Tuesday, January 19, 2010

But Wait, There's More.

A very good description Omphuss.  I agree whole heartedly, but I'll take it a step further (quick aside:  I actually learned just this weekend the difference between further and farther and am pleased to use the proper word in this post).  Our dear friend MM is the real life version of what would happen if Ruprick the Monkey Boy and Mrs. Lift were to ever mate and have offspring (quick aside #2:  I use the term offspring for to call him a child or boy asserts he is more of a human than reality will allow him to prove).  MM could be described as a failed attempt at alliteration where the word is routinely repeated, instead of the consonant, until finally the writer says "Fuck It", reaches for his stack of low grade porn, and ultimately ends up masturbating to his favorite Mii playing tennis (quick aside #3:  The Mii is an androgynous character named Alex who serves MM's male and female sexual fantasies).  MM is the popcorn that does not pop and nearly breaks your teeth as you stumble upon it in the handful of kernals that did reach their potential.  He is the pulp in what otherwise would be fantastic orange juice.
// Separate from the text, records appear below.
Lemma leave_good ts cfg g :
  sh_inv ts cfg → g ∈ ts_groups ts →
  ∃ ts' cfg' ts'', leave visit g ts = Some ts' ∧ checkMember g ts' = Some false ∧
    ExitGroup g ts' = Some ts'' ∧ sh_inv ts'' cfg' ∧
    ts_groups ts'' = ts_groups ts ∖ {[g]} ∧ Num cfg' = Num cfg + 1.
Proof using All.
  intros Hi Hg. pose proof (si_good _ _ Hi) as [Hwf _].
  assert (is_Some (Groups cfg !! g)) as [xs Hxs] by (apply elem_of_dom; by rewrite (si_groups _ _ Hi)).
  destruct (then_rebalance_good cfg (delete g (Groups cfg)) Hwf) as (c' & Hr & Hgood' & Hnum & Hgr).
  assert (LeaveBalance [g] cfg = Some (Done true c')) as Hl.
  { unfold LeaveBalance, Leave, leave_loop. by rewrite Hxs. }
  unfold leave. rewrite (si_query _ _ Hi). cbn [mbind option_bind]. rewrite Copy_id, Hl by done.
  assert (Query (ChangeConfigTo c' (ts_sck ts)) = Some c') as Hq by (by eapply query_change; [apply Hi|]).
  assert (IsMember c' g = false) as Hm.
  { destruct (IsMember c' g) eqn:Hm; [|done]. apply IsMember_spec in Hm.
    destruct Hgood' as [_ [[_ Hs]|[Has _]]].
    - rewrite Hs in Hm. apply elem_of_replicate in Hm as [-> _]. by destruct (si_nobody _ _ Hi).
    - apply Has in Hm as [ys Hys]. by rewrite Hgr, lookup_delete_eq in Hys. }
  eexists _, c', _. split; [done|]. unfold checkMember, ExitGroup. cbn. rewrite Hq. cbn. rewrite Hm.
  rewrite decide_True by done. split; [done|]. split; [done|]. split; [|done]. split; cbn; [done|done|..].
  - rewrite Hgr, dom_delete_L. by rewrite (si_groups _ _ Hi).
  - intros h ys. rewrite Hgr. intros [_ Hh]%lookup_delete_Some. by apply (si_names _ _ Hi).
  - pose proof (si_nobody _ _ Hi). set_solver.
Qed.

(** *** The loops *)

Lemma joinGroups_spec gids ts cfg :
  sh_inv ts cfg → NoDup gids → (∀ g, g ∈ gids → g ∉ ts_groups ts ∧ g ≠ 0) →
  ∃ ts' cfg' b, joinGroups visit gids ts = Some (ts', b) ∧ sh_inv ts' cfg' ∧
    (b = true ↔ gids = [] ∨ Z.of_nat (size (ts_groups ts)) + len gids <= NShards) ∧
    (b = true → ts_groups ts' = list_to_set gids ∪ ts_groups ts ∧ Num cfg' = Num cfg + len gids).
Proof using All.
  revert ts cfg. induction gids as [|g gids IH]; intros ts cfg Hi Hnd Hnew; cbn [joinGroups].
  { exists ts, cfg, true. split; [done|]. split; [done|]. split; [naive_solver|]. intros _. cbn.
    rewrite (left_id_L ∅ (∪)). split; [done|]. unfold len. cbn. lia. }
  apply list.NoDup_cons in Hnd as [Hg Hnd]. destruct (Hnew g) as [Hgn Hg0]; [by left|].
  destruct (join_good ts cfg g Hi Hgn Hg0) as (ts1 & c1 & -> & Hi1 & Hgr1 & Hnum1 & Hm).
  cbn [mbind option_bind]. unfold checkMember. rewrite (si_query _ _ Hi1). cbn [mbind option_bind].
  assert (size (ts_groups ts1) = (size (ts_groups ts) + 1)%nat) as Hsz.
  { rewrite Hgr1, size_union by set_solver. rewrite size_singleton. lia. }
  rewrite Hm. destruct (decide (Z.of_nat (size (ts_groups ts)) + 1 <= NShards)) as [Hle|Hgt];
    [rewrite bool_decide_true by done|rewrite bool_decide_false by done]; cbn [negb].
  - destruct (IH ts1 c1 Hi1 Hnd) as (ts' & cfg' & b & -> & Hi' & Hb & Hres).
    { intros h Hh. rewrite Hgr1. destruct (Hnew h) as [? ?]; [by right|]. set_solver. }
    exists ts', cfg', b. split; [done|]. split; [done|]. rewrite len_cons. split.
    + rewrite Hb, Hsz. destruct gids as [|h gids]; [unfold len; cbn; naive_solver lia|].
      pose proof (len_nonneg gids). split; intros [|]; try done; right; lia.
    + intros Hbt. destruct (Hres Hbt) as [-> Hn]. rewrite Hgr1. cbn. split; [set_solver|lia].
  - exists ts1, c1, false. split; [done|]. split; [done|]. split; [|done]. split; [done|].
    rewrite len_cons. pose proof (len_nonneg gids). intros [|]; [done|lia].
Qed.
MM is the tannin in wine that leaves you with a massive headache after what you originally thought had been an enjoyable time.  He is the missing sock, the broken shoelace, the AT&T cell phone coverage, the hair in  your soup, the pebble in your shoe, the virus on your computer, and the facial hair that your razor routinely avoids every morning (quick aside #4:  I have such a spot of hair and it pisses me off to no end when I look in the mirror at work and realize I've missed that spot yet again).  We all have a cross to bear and ours is named Michael's Mom.